Delta materialisation queries. We performed diffs between the initial version and increasing intervals of 5 versions, i.e., $diff (Q, V_{0}, V_{i})$ for i in ${5, 10, 15, \dots, n}$ . Figure 6 shows again the plots for selected query sets in BEAR-A (a-c) and BEAR-B (d-f), while additional results can be found in Appendixes A and B.

As expected, the TB policy in v-RDFCSA and Jena behaves similarly than the $Mat$ case given that TB always inspects the full store. Thus, v-RDFCSA is again the fastest system for its currently supported queries, i.e., restricted to subject and object lookups. Then, R43triples is also the slower approach in BEAR-B, shown in Fig. 6 (d), even if it stores the deltas in named graph, given that the system first materializes the versions, and then it performs the diff similarly to the AnQL syntax for $diff (Q, v_{i}, v_{j})$ in Section 3.3. Jena and HDT report the expected constant retrieval performance of the IC policy (cf. Fig. 6 (a) and (d)), which always needs to query only two version to compute the delta in-memory. In contrast, the query time increases for the CB policy if the intervals of the deltas are increasing, given that more deltas have to be inspected. Thus, the CB policy is always slower than IC at increasing versions. Interestingly, HDT outperforms Jena under the same policy (IC or CB), i.e. HDT implements the policy more efficiently. However, an IC policy in Jena can be faster than a CB policy in HDT. For instance, Jena-IC outperforms HDT-CB after the 5th version in BEAR-A (Fig. 6 (a)).

Table 8

Average query time (in ms) for $ver (Q)$ queries

Query set	Jena TDB							HDT					v-RDFCSA	R43ples

	IC	CB	TB	HB				IC	CB	HB			TB	${HB}^{TB / CB}$

				${HB}_{S}^{IC / CB}$	${HB}_{M}^{IC / CB}$	${HB}_{L}^{IC / CB}$	${HB}^{TB / CB}$			${HB}_{S}^{IC / CB}$	${HB}_{M}^{IC / CB}$	${HB}_{L}^{IC / CB}$
BEAR-A $Q_{H}^{S}$	101	72	56693	76	75	89	44	4.98	7.98	10.94	13.59	18.32	0.49	NA
BEAR-B-hour	1189	120	6473	147	138	132	24	111.61	2.49	18.60	17.26	20.45	NA	$> 21600000$

Last, the hybrid approaches reported in Figs 4 (b)–(f) show a similar behaviour than in mat queries. The only consideration is that the performance of IC/TB highly depends on the particular two versions in the diff, and they report the expected IC or CB times depending on which of the versions is already materialized (IC).

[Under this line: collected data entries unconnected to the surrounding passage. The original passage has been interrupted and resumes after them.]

(** C8, amended.  When some named path is not an existing file, [main]
    logs one error, naming the first such path, and returns at once: no
    path is given to [process_log_file], no event is collected, nothing is
    written.  The run returns normally, so its exit status is 0. *)
Theorem missing_file_stops_run_before_processing
        (strptime0 : string -> string -> option datetime)
        (sort0 : list Event -> list Event) (w : World) (args : Args) :
  (exists p, In p (log_files args) /\ isfile w p = false) ->
  exists earlier p later,
    log_files args = (earlier ++ p :: later)%list
    /\ (forall q, In q earlier -> isfile w q = true)
    /\ isfile w p = false
    /\ main strptime0 sort0 w args
       = Returned (mkRun [LogError ("Invalid log file path: " ++ p)] [] [] None)
    /\ exit_status (main strptime0 sort0 w args) = 0%Z.
Proof.
  intros [p [Hin Hp]].
  destruct (find_first (fun q => negb (isfile w q)) (log_files args))
    as (earlier & p' & later & Hsplit & Hearlier & Hp' & Hfind).
  { exists p. split; [exact Hin|]. now rewrite Hp. }
  assert (Hmain : main strptime0 sort0 w args
                  = Returned (mkRun [LogError ("Invalid log file path: " ++ p')]
                                    [] [] None)).
  { unfold main. now rewrite Hfind. }
  exists earlier, p', later. repeat split.
  - exact Hsplit.
  - intros q Hq. specialize (Hearlier q Hq). now destruct (isfile w q).
  - now destruct (isfile w p').
  - exact Hmain.
  - now rewrite Hmain.
Qed.

Lemma missing_file_stops_run_before_processing_witness :
  let w := mkWorld (fun q => if String.eqb q "a.log"
                             then Readable ["2024-01-15 boot"] None
                             else Missing)
                   (fun _ => None) in
  let args := mkArgs ["a.log"; "gone.log"; "lost.log"] "timeline.csv"
                     (Some ["%Y-%m-%d"]) "info" None false false in
  exists earlier p later,
    ["a.log"; "gone.log"; "lost.log"] = (earlier ++ p :: later)%list
    /\ (forall q, In q earlier -> isfile w q = true)
    /\ isfile w p = false
    /\ main strptime (fun rows => rows) w args
       = Returned (mkRun [LogError ("Invalid log file path: " ++ p)] [] [] None)
    /\ exit_status (main strptime (fun rows => rows) w args) = 0%Z.
Proof.
  intros w args.
  apply (missing_file_stops_run_before_processing
           strptime (fun rows => rows) w args).
  exists "lost.log". split; [|reflexivity].
  simpl. right. right. now left.
Defined.

(** C9.  The minimum priority changes nothing.  Two runs that differ only
    in the priority name, both names of the enumeration, have the same
    outcome: the same log, the same events, the same file written.  In
    such a run the events are those of the files, one file after the other,
    none left out, and the rows written are those events sorted. *)
Theorem minimum_priority_changes_nothing
        (strptime0 : string -> string -> option datetime)
        (sort0 : list Event -> list Event) (w : World) (args : Args)
        (p1 p2 : string) :
  priority_name p1 ->
  priority_name p2 ->
  main strptime0 sort0 w (with_priority p1 args)
  = main strptime0 sort0 w (with_priority p2 args)
  /\ forall r,
       main strptime0 sort0 w (with_priority p1 args) = Returned r ->
       run_events r
       = flat_map (fun q => fst (process_log_file strptime0 w q
                                   (chosen_formats args) (keywords args)))
                  (run_opened r)
       /\ forall csv, run_output r = Some csv ->
                      csv_rows csv = sort0 (run_events r).
Proof.
  intros H1 H2.
  destruct (priority_name_getitem p1 H1) as [n1 E1].
  destruct (priority_name_getitem p2 H2) as [n2 E2].
  split.
  - unfold main.
    cbn [with_priority log_files output timestamp_format priority keywords
         verbose no_header].
    now rewrite E1, E2.
  - intros r Hr. unfold main in Hr.
    cbn [with_priority log_files output timestamp_format priority keywords
         verbose no_header] in Hr.
    destruct (find (fun q => negb (isfile w q)) (log_files args)).
    + injection Hr as <-. simpl. split; [reflexivity | discriminate].
    + rewrite E1 in Hr. fold (chosen_formats args) in Hr.
      rewrite process_all_flat_map in Hr.
      destruct (flat_map
                  (fun q => fst (process_log_file strptime0 w q
                                   (chosen_formats args) (keywords args)))
                  (log_files args)) as [|e evs] eqn:E.
      * injection Hr as <-. simpl. split; [now rewrite E | discriminate].
      * destruct (write_error w (output args)).
        -- injection Hr as <-. simpl. split; [now rewrite E | discriminate].
        -- injection Hr as <-. simpl. split; [now rewrite E|].
           intros csv H. injection H as <-. reflexivity.
Qed.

Version queries. Table 8 reports the average query time over each $ver (Q)$ query. Similarly to the previous operations, we summarize our findings by presenting the results for subject lookup queries (with high number of results) in BEAR-A, and queries in BEAR-B-hour, while Appendixes A and B show all results.

As can be seen, v-RDFCSA is again the fastest approach in BEAR-A (1–2 order of magnitude faster), while the HDT archiving system clearly outperforms Jena in all scenarios, taking advantages of its efficient indexing. Nonetheless, the policies plays an important role: As opposed to the previous Mat and Diff operations, Jena-CB outperforms Jena-IC in these version queries, being even more noticeable in BEAR-B with a large number of versions. The explanation of such behaviour is that, in version queries, all versions have to be queried, hence the query of a version $V_{i}$ in CB can leverage the already materialized version for the previous version $V_{i - 1}$ (note that, in contrast, the IC approach has to perform two queries over the full $V_{i - i}$ and $V_{i}$ versions). For the same reason, HDT-CB outperforms HDT-IC in BEAR-B. The only exception in BEAR-A, where the efficiency of indexes in HDT (in a case with few but very large versions) still predominates over the aforementioned gain in CB. In turn, all the ${HB}_{S}^{IC / CB}$ policies follow the same behaviour, with a compromise between the CB benefit and the number of IC versions.

Note that R43ples shows poor performance in $ver (Q)$ queries as the current system forces to specify a revision via a $REVISION (i)$ keyword (i.e. performing the query at the given version i), hence all versions (called revisions) have to be materialized at query time. Thus, queries in BEAR-B-hour were stopped after a timeout of 6 hours. As shown in Appendix B, R43ples managed to complete these queries in BEAR-B-day (with smaller number of versions), taking an average of 20 minutes, which is in any case inefficiency compared to any other approach.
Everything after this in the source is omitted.